[Entries supplied — start]
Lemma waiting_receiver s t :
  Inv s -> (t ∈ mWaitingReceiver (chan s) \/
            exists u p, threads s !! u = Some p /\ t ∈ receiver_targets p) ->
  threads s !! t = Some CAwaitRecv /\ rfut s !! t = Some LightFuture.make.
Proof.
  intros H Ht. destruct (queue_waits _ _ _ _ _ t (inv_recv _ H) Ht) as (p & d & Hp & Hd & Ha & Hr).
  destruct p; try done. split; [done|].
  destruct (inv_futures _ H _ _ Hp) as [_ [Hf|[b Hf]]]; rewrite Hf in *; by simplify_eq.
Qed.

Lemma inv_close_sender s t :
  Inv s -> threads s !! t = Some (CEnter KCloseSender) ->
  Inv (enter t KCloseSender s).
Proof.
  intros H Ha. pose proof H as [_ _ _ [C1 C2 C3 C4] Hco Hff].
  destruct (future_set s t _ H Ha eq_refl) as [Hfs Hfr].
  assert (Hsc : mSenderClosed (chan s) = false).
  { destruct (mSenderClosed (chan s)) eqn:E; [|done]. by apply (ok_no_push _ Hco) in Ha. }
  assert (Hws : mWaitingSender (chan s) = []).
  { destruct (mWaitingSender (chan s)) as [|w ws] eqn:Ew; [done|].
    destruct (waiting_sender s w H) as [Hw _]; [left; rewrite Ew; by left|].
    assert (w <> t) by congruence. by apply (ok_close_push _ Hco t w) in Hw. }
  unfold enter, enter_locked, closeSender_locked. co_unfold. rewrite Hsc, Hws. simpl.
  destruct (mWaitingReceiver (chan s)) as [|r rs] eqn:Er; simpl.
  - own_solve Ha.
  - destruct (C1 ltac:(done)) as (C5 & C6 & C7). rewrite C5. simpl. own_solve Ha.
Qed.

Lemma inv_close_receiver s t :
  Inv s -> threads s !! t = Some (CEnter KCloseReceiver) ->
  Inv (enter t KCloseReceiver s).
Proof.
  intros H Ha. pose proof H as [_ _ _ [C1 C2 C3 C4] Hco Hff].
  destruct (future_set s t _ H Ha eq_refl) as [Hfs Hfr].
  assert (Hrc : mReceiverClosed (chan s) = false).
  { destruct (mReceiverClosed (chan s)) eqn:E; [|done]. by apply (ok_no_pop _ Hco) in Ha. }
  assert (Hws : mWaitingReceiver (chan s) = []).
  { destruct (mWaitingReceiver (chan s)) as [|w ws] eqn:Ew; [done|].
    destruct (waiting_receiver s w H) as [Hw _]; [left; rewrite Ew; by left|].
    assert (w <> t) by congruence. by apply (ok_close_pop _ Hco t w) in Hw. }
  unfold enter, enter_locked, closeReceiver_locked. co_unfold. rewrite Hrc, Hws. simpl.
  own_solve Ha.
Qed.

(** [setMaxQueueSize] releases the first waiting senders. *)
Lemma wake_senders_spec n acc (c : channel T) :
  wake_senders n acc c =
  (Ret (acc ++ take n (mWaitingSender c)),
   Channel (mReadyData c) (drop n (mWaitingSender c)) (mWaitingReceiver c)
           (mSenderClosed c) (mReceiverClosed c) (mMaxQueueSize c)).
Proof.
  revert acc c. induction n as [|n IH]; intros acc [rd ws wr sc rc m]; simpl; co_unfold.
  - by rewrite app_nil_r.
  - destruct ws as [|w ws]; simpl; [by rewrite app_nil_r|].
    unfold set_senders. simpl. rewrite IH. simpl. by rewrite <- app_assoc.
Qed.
[Entries supplied — finish]
[Entries supplied — start]
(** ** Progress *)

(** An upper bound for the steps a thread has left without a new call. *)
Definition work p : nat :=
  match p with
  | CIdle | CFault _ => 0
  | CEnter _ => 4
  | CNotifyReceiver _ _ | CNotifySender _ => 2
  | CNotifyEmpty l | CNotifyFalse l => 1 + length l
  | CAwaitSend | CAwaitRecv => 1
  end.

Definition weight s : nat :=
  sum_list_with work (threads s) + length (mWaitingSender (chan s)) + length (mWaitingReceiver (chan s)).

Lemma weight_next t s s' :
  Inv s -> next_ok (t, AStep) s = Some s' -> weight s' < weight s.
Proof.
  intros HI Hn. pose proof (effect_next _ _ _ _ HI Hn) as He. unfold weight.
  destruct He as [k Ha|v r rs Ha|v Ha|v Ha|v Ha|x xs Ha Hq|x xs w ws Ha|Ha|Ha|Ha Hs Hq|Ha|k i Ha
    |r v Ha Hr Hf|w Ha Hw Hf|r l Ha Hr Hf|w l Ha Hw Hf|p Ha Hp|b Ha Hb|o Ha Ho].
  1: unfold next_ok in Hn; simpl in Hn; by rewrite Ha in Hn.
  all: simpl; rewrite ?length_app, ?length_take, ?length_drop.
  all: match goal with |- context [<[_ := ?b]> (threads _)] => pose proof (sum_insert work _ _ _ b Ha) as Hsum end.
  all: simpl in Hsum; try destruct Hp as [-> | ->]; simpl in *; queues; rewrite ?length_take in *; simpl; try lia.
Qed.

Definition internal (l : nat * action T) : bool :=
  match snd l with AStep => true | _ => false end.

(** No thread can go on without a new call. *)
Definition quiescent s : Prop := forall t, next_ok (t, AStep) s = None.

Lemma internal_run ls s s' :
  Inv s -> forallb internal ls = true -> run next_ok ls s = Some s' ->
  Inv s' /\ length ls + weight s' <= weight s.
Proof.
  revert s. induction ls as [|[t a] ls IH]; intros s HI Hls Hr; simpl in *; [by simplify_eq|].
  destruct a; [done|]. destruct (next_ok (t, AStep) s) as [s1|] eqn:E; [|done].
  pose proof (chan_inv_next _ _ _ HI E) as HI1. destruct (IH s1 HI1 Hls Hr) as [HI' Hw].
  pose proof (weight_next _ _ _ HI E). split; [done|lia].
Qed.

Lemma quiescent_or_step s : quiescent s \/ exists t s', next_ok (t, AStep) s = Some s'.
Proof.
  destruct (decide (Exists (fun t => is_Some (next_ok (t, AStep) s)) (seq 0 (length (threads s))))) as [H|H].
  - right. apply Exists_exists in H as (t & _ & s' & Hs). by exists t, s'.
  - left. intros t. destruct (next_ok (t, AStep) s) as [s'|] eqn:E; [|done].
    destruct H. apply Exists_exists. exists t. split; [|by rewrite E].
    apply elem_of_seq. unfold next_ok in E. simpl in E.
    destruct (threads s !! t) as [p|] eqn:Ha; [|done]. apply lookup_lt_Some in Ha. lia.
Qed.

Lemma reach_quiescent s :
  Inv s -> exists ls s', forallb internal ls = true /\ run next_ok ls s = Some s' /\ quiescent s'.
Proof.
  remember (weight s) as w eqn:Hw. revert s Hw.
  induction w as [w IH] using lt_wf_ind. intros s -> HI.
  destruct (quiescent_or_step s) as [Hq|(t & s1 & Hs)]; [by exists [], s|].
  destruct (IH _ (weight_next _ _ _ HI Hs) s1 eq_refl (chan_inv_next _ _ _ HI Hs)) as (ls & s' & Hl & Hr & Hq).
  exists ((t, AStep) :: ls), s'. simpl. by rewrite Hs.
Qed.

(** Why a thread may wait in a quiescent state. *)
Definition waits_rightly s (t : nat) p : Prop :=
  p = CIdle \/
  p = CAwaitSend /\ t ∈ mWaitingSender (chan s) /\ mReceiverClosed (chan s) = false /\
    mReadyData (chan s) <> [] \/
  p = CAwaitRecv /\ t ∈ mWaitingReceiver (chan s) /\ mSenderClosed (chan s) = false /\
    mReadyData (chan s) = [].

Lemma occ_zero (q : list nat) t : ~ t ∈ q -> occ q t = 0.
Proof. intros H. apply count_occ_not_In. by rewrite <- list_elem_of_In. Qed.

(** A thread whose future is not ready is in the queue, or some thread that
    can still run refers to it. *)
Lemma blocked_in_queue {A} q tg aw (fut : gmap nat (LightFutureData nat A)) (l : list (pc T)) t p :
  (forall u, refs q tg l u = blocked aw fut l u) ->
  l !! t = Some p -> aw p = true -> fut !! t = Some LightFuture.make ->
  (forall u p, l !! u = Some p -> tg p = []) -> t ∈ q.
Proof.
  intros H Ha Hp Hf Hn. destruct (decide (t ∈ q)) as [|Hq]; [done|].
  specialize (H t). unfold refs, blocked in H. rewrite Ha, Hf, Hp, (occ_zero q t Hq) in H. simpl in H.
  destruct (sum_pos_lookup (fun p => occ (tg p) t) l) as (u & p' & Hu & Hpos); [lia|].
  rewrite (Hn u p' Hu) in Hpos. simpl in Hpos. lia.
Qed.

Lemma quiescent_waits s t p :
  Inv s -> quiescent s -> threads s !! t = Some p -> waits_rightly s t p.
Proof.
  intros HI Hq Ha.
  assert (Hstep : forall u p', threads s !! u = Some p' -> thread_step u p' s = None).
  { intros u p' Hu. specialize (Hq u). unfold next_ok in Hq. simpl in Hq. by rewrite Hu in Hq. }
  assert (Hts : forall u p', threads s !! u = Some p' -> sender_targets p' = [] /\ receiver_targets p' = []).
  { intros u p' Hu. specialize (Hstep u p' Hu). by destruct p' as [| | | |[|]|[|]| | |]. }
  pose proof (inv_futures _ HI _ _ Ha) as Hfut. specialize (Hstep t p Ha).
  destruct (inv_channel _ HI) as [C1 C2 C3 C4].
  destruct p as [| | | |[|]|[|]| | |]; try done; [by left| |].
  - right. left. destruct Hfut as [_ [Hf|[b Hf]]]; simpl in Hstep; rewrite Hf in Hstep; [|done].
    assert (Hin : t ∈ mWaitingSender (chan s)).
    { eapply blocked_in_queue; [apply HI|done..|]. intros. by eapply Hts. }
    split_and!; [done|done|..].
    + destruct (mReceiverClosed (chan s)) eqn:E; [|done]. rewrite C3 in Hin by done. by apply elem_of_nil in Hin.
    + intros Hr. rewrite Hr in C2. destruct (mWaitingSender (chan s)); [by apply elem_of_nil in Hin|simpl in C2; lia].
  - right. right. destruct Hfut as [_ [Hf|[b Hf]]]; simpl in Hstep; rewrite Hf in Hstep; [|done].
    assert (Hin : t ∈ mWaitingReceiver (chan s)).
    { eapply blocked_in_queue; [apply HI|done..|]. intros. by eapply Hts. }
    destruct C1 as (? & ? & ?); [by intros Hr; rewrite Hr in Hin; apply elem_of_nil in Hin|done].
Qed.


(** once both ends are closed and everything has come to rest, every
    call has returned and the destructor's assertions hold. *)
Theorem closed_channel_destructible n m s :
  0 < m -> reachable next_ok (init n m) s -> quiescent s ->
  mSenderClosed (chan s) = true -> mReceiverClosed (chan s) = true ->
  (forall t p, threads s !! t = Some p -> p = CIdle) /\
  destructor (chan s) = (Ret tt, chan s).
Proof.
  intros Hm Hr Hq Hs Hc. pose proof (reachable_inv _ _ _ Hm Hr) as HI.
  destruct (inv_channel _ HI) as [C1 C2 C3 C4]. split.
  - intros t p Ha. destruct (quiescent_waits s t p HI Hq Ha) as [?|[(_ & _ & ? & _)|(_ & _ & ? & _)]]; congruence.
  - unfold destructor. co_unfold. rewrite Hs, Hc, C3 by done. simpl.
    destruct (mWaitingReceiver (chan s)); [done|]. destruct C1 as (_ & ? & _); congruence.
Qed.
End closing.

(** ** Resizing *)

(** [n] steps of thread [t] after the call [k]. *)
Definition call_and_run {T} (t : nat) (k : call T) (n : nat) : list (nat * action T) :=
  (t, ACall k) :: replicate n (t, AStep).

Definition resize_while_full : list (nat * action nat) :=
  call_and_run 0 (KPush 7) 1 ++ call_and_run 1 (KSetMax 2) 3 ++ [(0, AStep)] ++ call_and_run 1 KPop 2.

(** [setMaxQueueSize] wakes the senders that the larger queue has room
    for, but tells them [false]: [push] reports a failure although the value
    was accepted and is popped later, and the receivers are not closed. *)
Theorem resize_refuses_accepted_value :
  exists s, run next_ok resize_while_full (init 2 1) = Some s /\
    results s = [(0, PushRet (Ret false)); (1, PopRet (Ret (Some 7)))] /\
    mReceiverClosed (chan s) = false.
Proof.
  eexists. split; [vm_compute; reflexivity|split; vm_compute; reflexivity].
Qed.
[Entries supplied — finish]
> [What you are asked to do] What you return must be the lines above that run from the line with "Inv s' /\ length" to the line with "destruct a; [done|].", inclusive, each copied exactly.

> [Result for this exercise]
  Inv s' /\ length ls + weight s' <= weight s.
Proof.
  revert s. induction ls as [|[t a] ls IH]; intros s HI Hls Hr; simpl in *; [by simplify_eq|].
  destruct a; [done|]. destruct (next_ok (t, AStep) s) as [s1|] eqn:E; [|done].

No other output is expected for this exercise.